Collected data:
┄┄┄┄┄┄
Lemma choose_sfn_wp dp last os : short_ok last (d_fn dp) -> sclust (d_obj dp) = sclust ob -> listed s l 0 os ->
  wp (choose_sfn b dp (byte_at (d_fn dp) 11)) (numbered (d_fn dp) os (byte_at (d_fn dp) 11)) s.
Proof.
  intros ([F Pos] & N0 & (FL & _)) Eo HL. pose proof (tb_vol _ _ _ HT) as V. unfold choose_sfn.
  set (sn := d_fn dp) in *. set (fl := byte_at sn 11) in *. pose proof (Pos 0 ltac:(lia)) as P0.
  destruct (set_last sn NS_NOLFN F ltac:(unfold NS_NOLFN; in_range)) as (f1 & E1 & F1 & L1 & _). apply wp_bind. eapply wp_lift; [exact E1|].
  set (good := fun d => (zlen d = 12 /\ bytes d) /\ byte_at d 11 = NS_NOLFN).
  apply wp_bind. apply (wp_conseq _ (fun r s' => vol_ok s' /\ same_disk s s' /\ sclust (d_obj (snd r)) = sclust ob /\ good (d_fn (snd r)) /\
    (fst r = FR_OK /\ numbers_taken s l x sn os \/ fst r = FR_DISK_ERR /\ failed s s' \/ fst r = FR_NO_FILE /\ byte_at (d_fn (snd r)) 0 <> 0 /\ byte_at (d_fn (snd r)) 0 <> DDEM /\
       Forall (fun o => ~ forall k, 0 <= k < 11 -> ebyte s l (do_at o) k = byte_at (d_fn (snd r)) k) os))).
  - apply (wp_iter _ (fun y s1 => vol_ok s1 /\ same_disk s s1 /\ sclust (d_obj (fst y)) = sclust ob /\ good (d_fn (fst y)) /\ 1 <= snd y <= 100 /\
        forall m, 1 <= m < snd y -> number_taken s l x sn os m)
      (fun y _ => Z.to_nat (100 - snd y))).
    2:{ cbn [fst snd d_obj d_fn set_d_fn]. unfold good. split; [exact V|]. split; [reflexivity|]. repeat split; auto; try lia; apply F1. }
    2:{ cbn [snd]. lia. }
    intros [dp1 n] s1 (V1 & S1 & Eo1 & [G1 G2] & Hn & TK). cbn [fst snd] in *. unfold number_turn.
    destruct (Z.ltb_spec n 100) as [Ln|Ln].
    2:{ apply wp_ret. cbn [fst snd]. unfold good. do 4 (split; [auto|]). left. split; [reflexivity|]. intros m Hm. apply TK. lia. }
    destruct (gen_numname_ok x b (d_fn dp1) sn n HB G1 F ltac:(lia)) as (d & Ed & Ld & Bd & _ & D11 & j & Hj & Dj & Dk).
    assert (byte_at d 0 <> 0 /\ byte_at d 0 <> DDEM) as [D0 D1].
    { destruct (Z.eq_dec j 0) as [->|]; [rewrite Dj; split; discriminate|]. rewrite Dk by lia. split; [lia | exact N0]. }
    apply wp_bind. eapply wp_lift; [exact Ed|]. rewrite G2 in D11.
    apply wp_bind. eapply wp_conseq; [apply (dir_find_after (set_d_fn d dp1) d os s1); auto|].
    intros [e dp2] s2 (V2 & S2 & [T1 T2] & R). cbn [fst snd] in *. apply wp_ret.
    assert (good (d_fn dp2)) as G by (rewrite T1; split; auto).
    destruct R as [(-> & FA)|[(-> & NF)|(-> & os1 & o & os2 & Eos & _ & So & _)]]; cbn [fr_ok fst snd].
    + auto 10.
    + do 4 (split; [assumption|]). right. right. rewrite T1. do 3 (split; [auto|]). now apply not_short.
    + split; [|lia]. do 4 (split; [assumption|]). split; [lia|]. intros m Hm. destruct (Z.eq_dec m n) as [->|]; [|apply TK; lia].
      exists b, (d_fn dp1), d. split; [exact HB|]. split; [exact Ed|]. rewrite Eos. apply Exists_exists. exists o. split; [apply in_elt|].
      destruct So as [[E _]|[_ So]]; [|exact So]. unfold no_lfn in E. rewrite D11 in E. discriminate.
  - intros [e dp1] s1 (V1 & S1 & Eo1 & [G1 G2] & R). cbn [fst snd] in *. destruct R as [(-> & TK)|[(-> & FA)|(-> & N1 & N2 & NF)]].
    + apply wp_ret. split; [exact V1|]. split; [exact S1 | now left].
    + apply wp_ret. split; [exact V1|]. split; [exact S1|]. now right.
    + destruct (set_last (d_fn dp1) fl G1 ltac:(in_range)) as (f2 & E2 & F2 & L2 & K2). apply wp_bind. eapply wp_lift; [exact E2|].
      apply wp_ret. split; [exact V1|]. split; [exact S1|]. cbn [d_obj d_fn set_d_fn]. split; [exact Eo1|]. split; [apply F2|]. split; [apply F2|].
      split; [exact L2|]. rewrite !K2 by lia. split; [exact N1|]. split; [exact N2|]. eapply Forall_impl; [|exact NF].
      intros o N H. apply N. intros k Hk. rewrite H by exact Hk. now apply K2.
Qed.

End FindAgain.

(** *** The entry with the short name *)

Lemma sfn_entry_ok w o fn : is_sector w -> 0 <= o <= 480 -> zlen fn = 12 /\ bytes fn ->
  exists w', sfn_entry w o fn = Ok w' /\ is_sector w' /\
    (forall k, 0 <= k -> k < o \/ o + 32 <= k -> byte_at w' k = byte_at w k) /\
    (forall k, 0 <= k < 11 -> byte_at w' (o + k) = byte_at fn k) /\
    byte_at w' (o + 12) = Z.land (byte_at fn 11) (Z.lor NS_BODY NS_EXT) /\
    forall k, k = 11 \/ 13 <= k < 32 -> byte_at w' (o + k) = 0.
Proof.
  intros [LW BW] Ho [LF BF]. unfold sfn_entry, SS, zlen in *. rewrite byte_at_get by lia. cbn [rbind].
  destruct (mem_cpy_ok w o (repeat 0 32) 32) as (w1 & -> & L1 & B1 & K1); [lia | lia | lia | rewrite repeat_length; lia |]. cbn [rbind].
  destruct (mem_cpy_ok w1 o fn 11) as (w2 & -> & L2 & B2 & K2); [lia | lia | lia | lia |]. cbn [rbind].
  rewrite array_set_ok by lia. eexists. split; [reflexivity|]. set (f := Z.land _ _).
  assert (is_byte f) as Hf.
  { assert (f = f mod 256) as ->; [|in_range]. rewrite <- land_255. subst f. now rewrite <- Z.land_assoc. }
  assert (bytes (repeat 0 32)) as BZ by (apply Forall_forall; intros z Hz; apply repeat_spec in Hz as ->; in_range).
  assert (forall k, byte_at (repeat 0 32) k = 0) as ZZ by (intros k; unfold byte_at; apply nth_repeat).
  assert (forall k, 0 <= k -> byte_at (list_set (Z.to_nat (o + 12)) f w2) k =
    if k =? o + 12 then f else if (o <=? k) && (k <? o + 11) then byte_at fn (k - o) else if (o <=? k) && (k <? o + 32) then 0 else byte_at w k) as K.
  { intros k Hk. rewrite byte_at_set by lia. rewrite K2, K1, ZZ by lia. reflexivity. }
  split; [split; [rewrite list_set_length; unfold SS; lia | apply bytes_set; auto]|].
  split; [|split; [|split]].
  - intros k Hk H. rewrite K by lia. destruct (Z.eqb_spec k (o + 12)), (Z.leb_spec o k), (Z.ltb_spec k (o + 11)), (Z.ltb_spec k (o + 32)); cbn [andb]; auto; lia.
  - intros k Hk. rewrite K by lia. destruct (Z.eqb_spec (o + k) (o + 12)), (Z.leb_spec o (o + k)), (Z.ltb_spec (o + k) (o + 11)); cbn [andb]; try lia. f_equal. lia.
  - rewrite K by lia. now rewrite Z.eqb_refl.
  - intros k Hk. rewrite K by lia. destruct (Z.eqb_spec (o + k) (o + 12)), (Z.leb_spec o (o + k)), (Z.ltb_spec (o + k) (o + 11)), (Z.ltb_spec (o + k) (o + 32)); cbn [andb]; auto; lia.
Qed.

Lemma lfn_length_ok x b : in_buf x b -> forall n k, 0 <= k <= zlen x -> zlen x - k < Z.of_nat n -> lfn_length n b k = Ok (zlen x).
Proof.
  intros B. pose proof B as (LB & W & L & _). unfold FF_MAX_LFN in L. induction n as [|n IH]; intros k Hk Hn; [lia|]. cbn [lfn_length].
  rewrite (proj1 (buf_at b k LB ltac:(lia))). cbn [rbind]. rewrite (in_buf_at x b k B Hk). destruct (Z.ltb_spec k (zlen x)).
  - pose proof (wname_at x k W ltac:(lia)). rewrite (proj2 (Z.eqb_neq _ 0)) by lia. apply IH; lia.
  - cbn. f_equal. lia.
Qed.

Lemma sum_bytes_byte w n : forall o sum r, is_byte sum -> sum_bytes n w o sum = Ok r -> is_byte r.
Proof.
  induction n as [|n IH]; intros o sum r Hs E; cbn [sum_bytes] in E; [now injection E as <-|].
  destruct (array_get w o) as [c|]; [|discriminate]. cbn [rbind] in E. eapply IH; [|exact E]. apply u8_byte.
Qed.

Lemma fn_sum fn : zlen fn = 12 -> exists sum, sum_sfn fn 0 = Ok sum /\ is_byte sum.
Proof.
  intros L. assert (exists sum, sum_sfn fn 0 = Ok sum) as [sum E].
  { unfold sum_sfn, zlen in *. assert (forall n o sum, 0 <= o -> o + Z.of_nat n <= 12 -> exists r, sum_bytes n fn o sum = Ok r) as H.
    { induction n as [|n IH]; intros o sum H0 H1; cbn [sum_bytes]; [eauto|]. rewrite byte_at_get by lia. cbn [rbind]. apply IH; lia. }
    apply H; lia. }
  exists sum. split; [exact E|]. apply (sum_bytes_byte fn 11 0 0); [in_range | exact E].
Qed.

Section Register.
Context `{D : DiskIo} {DL : DiskLaws D} {HP : FfHeap}.
Variables (s : vol) (ob : FFOBJID) (l x b fn : list Z) (last : bool) (os : list dobj) (p : Z).
Hypothesis HT : table s ob l.
Hypothesis HB : in_buf x b.
Hypothesis HX : 1 <= zlen x.
Hypothesis HF : short_ok last fn.
Hypothesis HL : listed s l 0 os.
Hypothesis HTD : tidy s l.

(** Does the name need a long one, and how many entries it takes. *)
Definition long : bool := negb (Z.land (byte_at fn 11) NS_LFN =? 0).

Definition n_entries : Z := if long then pieces x + 1 else 1.

Definition lossy : bool := negb (Z.land (byte_at fn 11) NS_LOSS =? 0).

(** The object and the run that it is entered in. *)
Definition new_obj : dobj := mkdobj (if long then Some x else None) p (p + n_entries - 1).

Hypothesis HR : first_run s l n_entries p.

(** The short name that is entered: the one made of the name, or a numbered one
    that no other object has. *)
Record chosen (fn' : list Z) : Prop := {
  ch_len : zlen fn' = 12 /\ bytes fn';
  ch_first : byte_at fn' 0 <> 0 /\ byte_at fn' 0 <> DDEM;
  ch_flags : byte_at fn' 11 = byte_at fn 11;
  ch_plain : lossy = false -> fn' = fn;
  ch_new : lossy = true -> Forall (fun o => ~ forall k, 0 <= k < 11 -> ebyte s l (do_at o) k = byte_at fn' k) os
}.

(** What is in the entry of the short name: a file of no bytes and no attribute. *)
Record fresh_entry (fn' : list Z) (s' : vol) (i : Z) : Prop := {
  fe_name : forall k, 0 <= k < 11 -> ebyte s' l i k = byte_at fn' k;
  fe_case : ebyte s' l i 12 = Z.land (byte_at fn' 11) (Z.lor NS_BODY NS_EXT);
  fe_zero : forall k, k = 11 \/ 13 <= k < 32 -> ebyte s' l i k = 0
}.

(** The directory after the registration. *)
Record entered (dp : DIR) (s' : vol) : Prop := {
  en_vol : vol_ok s';
  en_edits : edits l p (p + n_entries) s s';
  en_stands : stands (lay s) l (do_at new_obj) dp;
  en_win : winsect (fs s') = d_sect dp;
  en_start : sclust (d_obj dp) = sclust ob;
  en_name : chosen (d_fn dp) /\ fresh_entry (d_fn dp) s' (do_at new_obj);
  en_tidy : tidy s' l;
  en_listed : exists os1 os2, os = os1 ++ os2 /\ listed s' l 0 (os1 ++ new_obj :: os2)
}.

Definition registers (y : FRESULT * DIR) (s' : vol) : Prop :=
  fst y = FR_OK /\ entered (snd y) s' \/
  fst y = FR_DENIED /\ lossy = true /\ numbers_taken s l x fn os /\ vol_ok s' /\ same_disk s s' \/
  fst y = FR_DISK_ERR /\ failed s s' /\ vol_ok s' /\ edits l p (p + n_entries) s s'.

Lemma n_entries_pos : 1 <= n_entries <= 21.
Proof.
  unfold n_entries. destruct HB as (_ & _ & L & _). pose proof (pieces_20 x ltac:(lia)). destruct long; lia.
Qed.

Lemma first_run_disk s1 : same_disk s s1 -> first_run s1 l n_entries p.
Proof.
  intros S1. pose proof (ev_layout _ _ _ S1) as L1. destruct HR as [R0 RF RM].
  assert (forall j, 0 <= j < entries (lay s) l -> efree s1 l j = efree s l j) as E
    by (intros j Hj; unfold efree; now rewrite (disk_same_entry s ob l HT s1 j S1 Hj) by lia).
  pose proof n_entries_pos. constructor; rewrite ?L1; auto.
  - intros j Hj. rewrite E by lia. now apply RF.
  - intros q Hq. destruct (RM q Hq) as (j & Hj & F). exists j. split; [exact Hj|]. rewrite E by lia. exact F.
Qed.

(** The flags of a name leave those that forbid it alone. *)
Lemma flags_legal : Z.land (byte_at fn 11) (Z.lor NS_DOT NS_NONAME) = 0.
Proof.
  destruct HF as (_ & _ & (R & _)). rewrite <- (Z.mod_small (byte_at fn 11) (2 ^ 5)) by (eval_pow; lia).
  rewrite <- Z.land_ones by lia. rewrite <- Z.land_assoc. now rewrite Z.land_0_r.
Qed.

Lemma tidy_after s' : vol_ok s' -> edits l p (p + n_entries) s s' -> (forall j, p <= j < p + n_entries -> efree s' l j = false) -> tidy s' l.
Proof.
  intros V' ED NF i j Hi Hj E0. pose proof (ed_layout _ _ _ _ _ ED) as L'. rewrite L' in Hj. destruct HR as [R0 RF RM]. pose proof n_entries_pos.
  assert (forall k, 0 <= k < entries (lay s) l -> ~ (p <= k < p + n_entries) -> ebyte s' l k 0 = ebyte s l k 0) as K
    by (intros k Hk No; apply (edits_entry s ob l HT p (p + n_entries)); auto; lia).
  assert (~ (p <= i < p + n_entries)) as Ni
    by (intros Hp; specialize (NF i Hp); rewrite (proj2 (efree_spec s' l i) (or_introl E0)) in NF; discriminate).
  rewrite K in E0 by lia.
  assert (p <= i) as Hpi.
  { destruct (Z_le_dec p i) as [|N]; [assumption|]. destruct (RM i ltac:(lia)) as (k & Hk & F).
    rewrite (proj2 (efree_spec s l k) (or_introl (HTD i k ltac:(lia) ltac:(lia) E0))) in F. discriminate. }
  rewrite K by lia. apply (HTD i j); auto; lia.
Qed.

(** The pieces, if any, and the short entry make an object. *)
Lemma new_listed fn' sum s' : vol_ok s' -> lay s' = lay s -> chosen fn' -> fresh_entry fn' s' (do_at new_obj) -> sum_sfn fn' 0 = Ok sum ->
  (long = true -> forall i, 0 <= i < pieces x -> piece x (pieces x - i) sum (esec s' l (p + i)) (eofs (p + i))) ->
  (forall os', listed s' l (p + n_entries) os' -> listed s' l p (new_obj :: os')) /\
  forall j, p <= j < p + n_entries -> efree s' l j = false.
Proof.
  intros V' L' [[LF BF] [N0 N1] _ _ _] [FE1 _ FE2] Es PC. destruct HR as [R0 _ _]. pose proof HB as (_ & W & LX & _).
  assert (short_at s' l (do_at new_obj)) as Sh.
  { unfold short_at, eattr. rewrite FE1, (FE2 11) by (lia || now left). rewrite Z.land_0_l. auto. }
  assert (sum_sfn (esec s' l (do_at new_obj)) (eofs (do_at new_obj)) = Ok sum) as Es'.
  { rewrite <- Es. apply sum_bytes_ext; unfold zlen in LF; pose proof (eofs_range (do_at new_obj)); try lia.
    - intros k Hk. cbn [Z.add]. apply FE1. lia.
    - pose proof (view_sector s' (tab_sect (lay s') l (do_at new_obj / 16)) V') as [X _]. unfold esec. rewrite X. unfold SS. lia. }
  unfold new_obj, n_entries in *. destruct long; cbn [do_at] in *.
  - pose proof (pieces_20 x ltac:(lia)) as P20. replace (p + (pieces x + 1) - 1) with (p + pieces x) in * by lia. split.
    + intros os' H. rewrite Z.add_assoc in H. apply (listed_long _ _ _ _ sum); auto; try lia. rewrite L'. lia.
    + intros j Hj. destruct (Z.eq_dec j (p + pieces x)) as [->|N]; [now apply short_not_free|].
      specialize (PC eq_refl (j - p) ltac:(lia)). replace (p + (j - p)) with j in PC by lia.
      apply (piece_not_free s' l j x (pieces x - (j - p)) sum); [lia | exact PC].
  - replace (p + 1 - 1) with p in * by lia. split.
    + intros os' H. apply listed_short; auto. rewrite L'. lia.
    + intros j Hj. replace j with p by lia. now apply short_not_free.
Qed.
┄┄┄┄┄┄
* **Work required**: Search the entries above for the word "chosen" and copy each line where it appears.

* **Solved problem**:
Record chosen (fn' : list Z) : Prop := {
  en_name : chosen (d_fn dp) /\ fresh_entry (d_fn dp) s' (do_at new_obj);
Lemma new_listed fn' sum s' : vol_ok s' -> lay s' = lay s -> chosen fn' -> fresh_entry fn' s' (do_at new_obj) -> sum_sfn fn' 0 = Ok sum ->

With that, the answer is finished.